Pendant que le pont de Québec rouille et que le débat sur sa peinture s’éternise, Le Journal s’est rendu en Écosse pour discuter d’un projet qui a abouti sous l’impulsion des pressions populaires et politiques. Nous avons eu le privilège d’arpenter la structure de type cantilever semblable à celle du pont de Québec, mais qui est réservée aux trains. Si la travée centrale du pont de Québec est plus longue que celles du Forth Bridge – qui en a deux –, ce dernier est plus long au total.
Ce pont ferroviaire a aujourd’hui fière allure. Sa couleur écarlate change de teinte selon la lumière et attire inévitablement les regards.
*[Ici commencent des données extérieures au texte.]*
#[export] Instance normalized_mounts_pure seen items : Pure (S := S) (normalized_mounts seen items).
Proof.
  revert seen. induction items as [|[] items IH]; intros seen; cbn [normalized_mounts]; apply _.
Qed.

#[export] Instance sandbox_limits_pure bounds value : Pure (S := S) (sandbox_limits bounds value).
Proof.
  induction bounds as [|[key [lo hi]] bounds IH]; cbn [sandbox_limits]; [apply _|].
  destruct (dget key value); [|apply IH]. destruct (int_in lo hi _); apply _.
Qed.

#[export] Instance normalize_sandbox_pure value : Pure (S := S) (normalize_sandbox value).
Proof.
  unfold normalize_sandbox. apply bind_pure; [destruct value; apply _|]. intros d.
  repeat (apply bind_pure; [apply _|intros _]). apply bind_pure.
  { unfold sandbox_network. destruct (dget_or _ _ _); apply _. }
  intros network. apply bind_pure; [|intros mounts; apply _].
  unfold sandbox_mounts. destruct (dget_or _ _ _) as [| | | |[]|]; apply _.
Qed.

#[export] Instance from_dict_pure spec : Pure (S := S) (from_dict spec).
Proof. unfold from_dict, validate_model_context_configuration. apply _. Qed.
End Reading.

(** ** Pinned sandboxes *)

Lemma int_in_Some lo hi v z : int_in lo hi v = Some z → v = VInt z ∧ (lo ≤ z ≤ hi)%Z.
Proof.
  destruct v; try done. simpl. destruct (_ && _) eqn:Hb; [|done]. intros [= <-].
  apply andb_true_iff in Hb as [?%Z.leb_le ?%Z.leb_le]. done.
Qed.

Lemma limits_keys {S} bounds value lim (s s' : S) key :
  sandbox_limits bounds value s = Ok lim s' → key ∉ bounds.*1 → dget key lim = None.
Proof.
  revert lim s'. induction bounds as [|[k [lo hi]] bounds IH]; intros lim s'; cbn [sandbox_limits]; [by intros [= <- <-]|].
  rewrite fmap_cons, not_elem_of_cons. intros Hrun [Hk Hin]. destruct (dget k value) as [raw|]; [|by eapply IH].
  destruct (int_in lo hi raw); [|done]. unfold mbind, M_bind in Hrun.
  destruct (sandbox_limits bounds value s) as [rest s1|] eqn:Hrest; [|done]. injection Hrun as <- <-.
  simpl. rewrite bool_decide_false by done. by eapply IH.
Qed.

(** Reading the limits back gives the limits. *)
Lemma limits_again {S} bounds value lim d (s s' : S) :
  NoDup bounds.*1 → sandbox_limits bounds value s = Ok lim s' →
  (∀ key, key ∈ bounds.*1 → dget key d = dget key lim) → sandbox_limits bounds d s = Ok lim s.
Proof.
  revert lim s'. induction bounds as [|[k [lo hi]] bounds IH]; intros lim s'; cbn [sandbox_limits];
    [by intros _ [= <- <-]|]. rewrite fmap_cons, NoDup_cons. intros [Hk Hnd] Hrun Hd.
  destruct (dget k value) as [raw|] eqn:Hraw.
  - destruct (int_in lo hi raw) as [z|] eqn:Hz; [|done]. unfold mbind, M_bind in *.
    destruct (sandbox_limits bounds value s) as [rest s1|] eqn:Hrest; [|done]. injection Hrun as <- <-.
    rewrite Hd by left. simpl. rewrite bool_decide_true by done.
    apply int_in_Some in Hz as [-> [Hlo Hhi]]. simpl. rewrite (proj2 (Z.leb_le _ _) Hlo), (proj2 (Z.leb_le _ _) Hhi). simpl.
    erewrite IH; [done|done|done|]. intros key Hkey. rewrite Hd by by right. simpl. rewrite bool_decide_false; [done|].
    intros ->. by apply Hk.
  - rewrite Hd, (limits_keys _ _ _ _ _ k Hrun Hk) by left. eapply IH; [done..|].
    intros key Hkey. apply Hd. by right.
Qed.

Definition allowed_mounts (l : list string) : Prop := NoDup l ∧ ∀ x, x ∈ l → x ∈ ALLOWED_SANDBOX_MOUNTS.

Lemma mounts_facts {S} seen items l (s s' : S) :
  normalized_mounts seen items s = Ok l s' → allowed_mounts seen →
  allowed_mounts l ∧ length l = (length seen + length items)%nat.
Proof.
  revert seen. induction items as [|[| | |item| |] items IH]; intros seen; cbn [normalized_mounts]; try done.
  - intros [= <- <-] ?. split; [done|]. simpl. lia.
  - unfold mbind, M_bind, raise_if. destruct (negb _) eqn:Hin; [done|]. destruct (bool_decide (item ∈ seen)) eqn:Hseen; [done|].
    split_bool. cbn. intros Hrun [Hnd Hall]. apply IH in Hrun as [Hl Hlen].
    + split; [done|]. rewrite Hlen, length_app. simpl. lia.
    + split; [apply NoDup_app; split; [done|]; split; [|apply NoDup_singleton]|].
      * by intros x Hx ->%list_elem_of_singleton.
      * intros x [Hx| ->%list_elem_of_singleton]%elem_of_app; [by apply Hall|done].
Qed.

Lemma mounts_again {S} seen l (s : S) :
  allowed_mounts (seen ++ l)%list → normalized_mounts seen (map VStr l) s = Ok (seen ++ l)%list s.
Proof.
  revert seen. induction l as [|x l IH]; intros seen [Hnd Hall]; cbn [map normalized_mounts]; [by rewrite app_nil_r|].
  rewrite (bool_decide_true (x ∈ ALLOWED_SANDBOX_MOUNTS)) by (apply Hall, elem_of_app; right; left).
  rewrite (bool_decide_false (x ∈ seen)).
  - unfold mbind, M_bind. cbn. assert (seen ++ x :: l = (seen ++ [x]) ++ l)%list as Heq by by rewrite <-app_assoc.
    rewrite Heq in *. by apply IH.
  - apply NoDup_app in Hnd as (_ & Hnd & _). intros Hx. apply (Hnd x Hx). left.
Qed.

(** What a sandbox is pinned to. *)
Record sandbox_ok (d : dict) : Prop := {
  sandbox_enabled : dget "enabled" d = Some (VBool true);
  sandbox_network_ok : ∃ network, dget "network" d = Some (VStr network) ∧ network ∈ ALLOWED_SANDBOX_NETWORKS;
  sandbox_mounts_ok : ∃ l, dget "mounts" d = Some (VList (map VStr l)) ∧ l ≠ [] ∧ allowed_mounts l;
  sandbox_limits_ok key lo hi v : (key, (lo, hi)) ∈ _SANDBOX_INT_BOUNDS → dget key d = Some v →
    ∃ z, v = VInt z ∧ (lo ≤ z ≤ hi)%Z
}.

Lemma limits_within {S} bounds value lim (s s' : S) key lo hi v :
  NoDup bounds.*1 → sandbox_limits bounds value s = Ok lim s' → (key, (lo, hi)) ∈ bounds →
  dget key lim = Some v → ∃ z, v = VInt z ∧ (lo ≤ z ≤ hi)%Z.
Proof.
  revert lim s'. induction bounds as [|[k [lo' hi']] bounds IH]; intros lim s'; [by intros _ _ ?%not_elem_of_nil|].
  cbn [sandbox_limits]. rewrite fmap_cons, NoDup_cons. intros [Hk Hnd] Hrun Hin Hv.
  assert (∀ lim' s1, sandbox_limits bounds value s = Ok lim' s1 → dget k lim' = None) as Hnone.
  { intros lim' s1 Hl. by eapply limits_keys. }
  destruct (dget k value) as [raw|].
  - destruct (int_in lo' hi' raw) as [z|] eqn:Hz; [|done]. unfold mbind, M_bind in Hrun.
    destruct (sandbox_limits bounds value s) as [rest s1|] eqn:Hrest; [|done]. injection Hrun as <- <-.
    simpl in Hv. case_bool_decide as Heq.
    + subst k. injection Hv as <-. apply elem_of_cons in Hin as [[= -> ->]|Hin].
      * exists z. split; [done|]. by destruct (int_in_Some _ _ _ _ Hz).
      * exfalso. apply Hk. apply list_elem_of_fmap. by exists (key, (lo, hi)).
    + apply elem_of_cons in Hin as [[= ? ? ?]|Hin]; [done|]. by eapply IH.
  - apply elem_of_cons in Hin as [[= -> -> ->]|Hin]; [|by eapply IH]. by rewrite (Hnone _ _ Hrun) in Hv.
Qed.

Lemma network_again {S} value network (s s' : S) :
  sandbox_network value s = Ok network s' → network ∈ ALLOWED_SANDBOX_NETWORKS.
Proof.
  unfold sandbox_network. destruct (dget_or _ _ _); try done.
  - intros [= <- <-]. right. left.
  - unfold mbind, M_bind, raise_if. destruct (negb _) eqn:Hin; [done|]. split_bool. by intros [= <- <-].
Qed.

Lemma mounts_of {S} value mounts (s s' : S) :
  sandbox_mounts value s = Ok mounts s' → mounts ≠ [] ∧ allowed_mounts mounts.
Proof.
  assert (allowed_mounts ALLOWED_SANDBOX_MOUNTS) as Hall by (split; [apply (bool_decide_unpack _); by vm_compute|done]).
  unfold sandbox_mounts. destruct (dget_or _ _ _) as [| | | |[|item items]|]; try done; [intros [= <- <-]; by split|].
  intros Hrun. apply (mounts_facts [] (item :: items)) in Hrun as [Hl Hlen];
    [|split; [constructor|by intros x ?%not_elem_of_nil]].
  split; [|done]. intros ->. simpl in Hlen. lia.
Qed.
Cela n’a pas toujours été le cas. Dès notre arrivée à Édimbourg, un chauffeur de taxi donne le ton. «En Écosse, quand quelque chose prend trop de temps, nous avons l’habitude de dire: “C’est comme le Forth Bridge! Ça prend une éternité.”» La boutade revient pratiquement chaque fois qu’on évoque le pont avec un Écossais.
CONSTAMMENT EN RÉPARATION
Pendant des années, le pont a été enrubanné d’échafaudages parce que constamment repeint. «Quand on avait fini, il fallait recommencer à l’autre bout», explique Ian Heigh, chargé de projet chevronné chez Railway Network. La société ferroviaire a été privatisée dans les années 90, mais est revenue dans le giron public au début des années 2000. Un passage au privé qui a laissé des traces, puisque les infrastructures ont manqué d’entretien à cause des coûts astronomiques. Au début des années 2000, des études ont démontré que le pont était sécuritaire, mais que la rouille qui l’attaquait pourrait lui faire perdre son intégrité architecturale avec le temps, explique M. Heigh.
Le public était mécontent de son allure, les politiciens en ont fait une priorité. Railway Network a embarqué. «Si le pont a mauvaise mine, c’est mauvais pour la réputation de la compagnie. On ne peut pas le laisser aller», argue Craig Bowman.
RECETTE MIRACLE DE PEINTURE
Cela a donné le coup de départ à une décennie de travaux. Un chantier très dispendieux, mais les ingénieurs ont calculé que c’était plus avantageux de donner un grand coup que de repeindre à la pièce avec une peinture standard.
Les ouvriers ont d’abord enlevé la vieille peinture au jet de sable et récupéré tous les débris, le tout à l’intérieur d’échafaudages étanches. Sur l’acier nu, on a apposé un apprêt ( base coat), un revêtement d’époxy composé d’écailles de verre ( glass flakes) et finalement une peinture laquée rouge. Les 6,5 millions de rivets ont été peints à la main. Le système crée une armure, le même principe qui est appliqué sur les plates-formes de forage dans la mer du Nord. Le gérant de projet est convaincu qu’avec ce type de peinture, Québec n’aurait plus à craindre que les intempéries et les sels de déglaçage n’abîment son pont.